# Homesteading in Missouri



## Dr Joe

Hello everyone.. My name is Dr Joe. I just retired, moved from Washington and bought myself a little piece of heaven in Missouri.. Been dreaming and planning this for over 40 years.. Everything finally lined up, well almost everything. I look forward to exploring this site, meeting like minded people and sharing ideas..


----------



## happy hermits

Welcome Hope to hear about your journey


----------



## ridgerunner1965

where are you located in mo? im about 45 min south of Joplin.

the freedom here is just crazy. if you are rural enough you can basically do anything you want.

I don't need permits to build anything. I could start a new house tomorrow and nobody would care. technically yu need a sewer permit but yu can put in 1 a year for yourself if yu go thru correct channels.

if your a landowner yu can hunt free of charge on your own land. well for deer anywy. just watched 5 deer run across my back yard.

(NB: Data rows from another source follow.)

(** [_walk_strings] *)
Fixpoint _walk_strings (value : json) : list pystr :=
  match value with
  | JStr s => [s]
  | JObj d => foldr (fun kv acc => _walk_strings kv.2 ++ acc) [] d
  | JArr l => foldr (fun x acc => _walk_strings x ++ acc) [] l
  | _ => []
  end.

Fixpoint index_of (k : pystr) (l : list pystr) : option nat :=
  match l with
  | [] => None
  | x :: l' => if decide (k = x) then Some O else S <$> index_of k l'
  end.

Section Validation.
(** The built-in [repr], which only error messages use. *)
Context (repr : json -> pystr).

Definition invalid {A} (message : pystr) : result workflow_error A := Err (WorkflowValidationError message).

Definition _CONDITION_FORM_LABELS : list pystr :=
  [u "{{var}} contains 'x'"; u "{{var}} is empty"; u "{{var}} == 'x'"].

(** The ids met again after their first occurrence. *)
Fixpoint duplicates (seen : list pystr) (ids : list pystr) : list pystr :=
  match ids with
  | [] => []
  | k :: ids' => (if bool_decide (k ∈ seen) then [k] else []) ++ duplicates (k :: seen) ids'
  end.

Definition check_edge (ids : list pystr) (e : WorkflowEdge) : result workflow_error unit :=
  if negb (bool_decide (from_node e ∈ ids)) then
    invalid (u "边 from=" ++ from_node e ++ u " 引用了不存在的节点 " ++ from_node e)
  else if negb (bool_decide (to_node e ∈ ids)) then
    invalid (u "边 to=" ++ to_node e ++ u " 引用了不存在的节点 " ++ to_node e)
  else if bool_decide (from_node e = to_node e) then
    invalid (u "边 " ++ from_node e ++ u " → " ++ to_node e ++ u " 不允许自环")
  else Ok tt.

(** [_validate_condition_node] *)
Definition check_branch (n : WorkflowNode) (ids : list pystr) (default_seen : bool) (branch : json)
  : result workflow_error bool :=
  match branch with
  | JObj b =>
      match branch_target ids branch with
      | None =>
          invalid (u "条件节点 " ++ id n ++ u " 的分支 target 不存在："
                   ++ repr (default JNull (dict_get (u "target") b)))
      | Some _ =>
          match default JNull (dict_get (u "condition") b) with
          | JNull =>
              if default_seen
              then invalid (u "条件节点 " ++ id n ++ u " 有多个默认分支（无 condition 的分支至多一个）")
              else Ok true
          | condition =>
              if match condition with JStr c => _is_valid_condition c | _ => false end
              then Ok default_seen
              else invalid (u "条件节点 " ++ id n ++ u " 的分支表达式不合法：" ++ repr condition
                            ++ u "，仅支持：" ++ sjoin (u " / ") _CONDITION_FORM_LABELS)
          end
      end
  | _ => invalid (u "条件节点 " ++ id n ++ u " 的分支必须是对象（含 condition/target）")
  end.

Definition _validate_condition_node (ids : list pystr) (n : WorkflowNode) : result workflow_error unit :=
  match default JNull (dict_get (u "branches") (config n)) with
  | JArr [] => invalid (u "条件节点 " ++ id n ++ u " 至少需要一个分支")
  | JArr branches => (fun _ => tt) <$> foldE (check_branch n ids) false branches
  | _ => invalid (u "条件节点 " ++ id n ++ u " 的 config.branches 必须是数组")
  end.

(** [_validate_template_references] *)
Definition check_reference (n : WorkflowNode) (order : list pystr) (reference : pystr)
  : result workflow_error unit :=
  if bool_decide (reference = id n) then
    invalid (u "节点 " ++ id n ++ u " 的模板不能引用自身输出")
  else
    match index_of reference order with
    | None => invalid (u "节点 " ++ id n ++ u " 的模板引用了不存在的节点：" ++ reference)
    | Some i =>
        match index_of (id n) order with
        | None => Err (PyError (u "KeyError"))
        | Some j =>
            if (j <=? i)%nat then
              invalid (u "节点 " ++ id n ++ u " 的模板引用了拓扑序不早于自身的节点输出："
                       ++ reference ++ u "（引用必须指向已执行完成的节点）")
            else Ok tt
        end
    end.

Definition references (n : WorkflowNode) : list pystr :=
  mjoin (findall match_node_reference <$> _walk_strings (JObj (config n))).

Definition _validate_template_references (order : list pystr) (n : WorkflowNode)
  : result workflow_error unit :=
  foldE (fun _ r => check_reference n order r) tt (references n).

Definition of_type (t : NodeType.t) (d : WorkflowDefinition) : list WorkflowNode :=
  filter (fun n => node_type n = t) (nodes d).

(** [validate_definition]; the test that every type is a [NodeType] cannot fail
    on a [WorkflowNode]. *)
Definition validate_definition (d : WorkflowDefinition) : result workflow_error unit :=
  let ids := node_ids d in
  let duplicate_ids := duplicates [] ids in
  _ ← raise_if (negb (bool_decide (duplicate_ids = [])))
        (WorkflowValidationError
           (u "节点 id 重复：" ++ sjoin (u ", ") (sort_by str_leb (remove_dups duplicate_ids))));
  _ ← foldE (fun _ e => check_edge ids e) tt (edges d);
  let input_nodes := of_type NodeType.INPUT d in
  _ ← raise_if (bool_decide (input_nodes = []))
        (WorkflowValidationError (u "定义中缺少 input 节点（至少需要一个）"));
  _ ← raise_if (bool_decide (of_type NodeType.OUTPUT d = []))
        (WorkflowValidationError (u "定义中缺少 output 节点（至少需要一个）"));
  out_degrees ← foldE (fun m e => update_key (fun n => n + 1) m (from_node e)) (dict_of 0 ids) (edges d);
  _ ← foldE (fun _ n =>
        c ← lookup_key out_degrees (id n);
        raise_if (negb (c =? 1))
          (WorkflowValidationError
             (u "input 节点 " ++ id n ++ u " 的出边数量为 " ++ str_of_Z c ++ u "，必须恰好为 1")))
        tt input_nodes;
  incoming ← foldE (fun m e => update_key (fun l => l ++ [from_node e]) m (to_node e))
               (dict_of [] ids) (edges d);
  incoming ← foldE (fun m n =>
        es ← branch_edges ids n;
        foldE (fun m e => update_key (fun l => l ++ [e.1]) m e.2) m es) incoming (nodes d);
  _ ← foldE (fun _ n =>
        l ← lookup_key incoming (id n);
        raise_if (1 <? Z.of_nat (length l))
          (WorkflowValidationError
             (u "节点 " ++ id n ++ u " 的入边数量为 " ++ str_of_Z (Z.of_nat (length l))
              ++ u "，串行流要求每个节点至多 1 条入边"))) tt (nodes d);
  topo ← topological_order d;
  match topo with
  | None => invalid (u "定义存在环，不是 DAG")
  | Some order =>
      _ ← foldE (fun _ n => if is_condition n then _validate_condition_node ids n else Ok tt) tt (nodes d);
      foldE (fun _ n => _validate_template_references order n) tt (nodes d)
  end.
End Validation.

im a local been here since 74.

all my neighbors are at least a 1/4 mi away. I don't do anything that i would not want them to do to me.

works well here.


----------



## Alice In TX/MO

I have a place near Alton, Missouri. Lots of folks on HT around!


----------



## Dr Joe

Thanks Happy Hermits and Ridgerunner 1965,

My place (3 acres of Sherwood Forest) is about 15 miles north of Bolivar.. 2 miles of gravel county road on a dead end. I thought about starting from scratch, but when I stepped onto this place.. the spirit spoke to me.. and I felt at home. The older trailer isn't much, but it is livable.. It will be completely different when I get through with the remodeling.


----------



## FreeRange

Welcome Dr. Joe. My kids are in Missouri and I figure one day we'll move there too.


----------



## GTX63

I have seen longtime urban/suburban folks retire and build new homes on raw land and I've seen some just drag an RV under a carport. Very few people who are living out in "the sticks" care much about keeping up with the Jones. Contentment seems to be a common theme.


----------



## po boy

Welcome


----------



## miggyb

Hi, I have a place in Phelps County. The common theme ,in this thread, freedom and contentment ring true.


----------



## Dr Joe

Thanks for the welcome folks..

I have always lived in the country. Not very fond of the concrete jungles. Like most of you, I prefer living with nature. I swear I was born in the wrong century..


----------



## kinnb

Welcome!


----------



## oldasrocks

If you run out of ticks and chiggers we would be happy to send some to you.


----------



## Dr Joe

Thanks OldasRocks, 

I appreciate it. My chickens and Muscovy ducks do a pretty good job of keeping the population down.. I don't get any more in the house, since I planted the mint around it.


----------



## tiffanysgallery

Hi and Welcome.

Great idea planting the mint!


----------



## frogmammy

Mu uncle Claud (his spelling, not mine) used to start out with a trailer and keep adding rooms and moving walls around until the trailer was buried. If you went as long as six months without going out to his place, you MIGHT have a problem finding it. Was always fun roaming around inside and trying to figure out which parts were trailer.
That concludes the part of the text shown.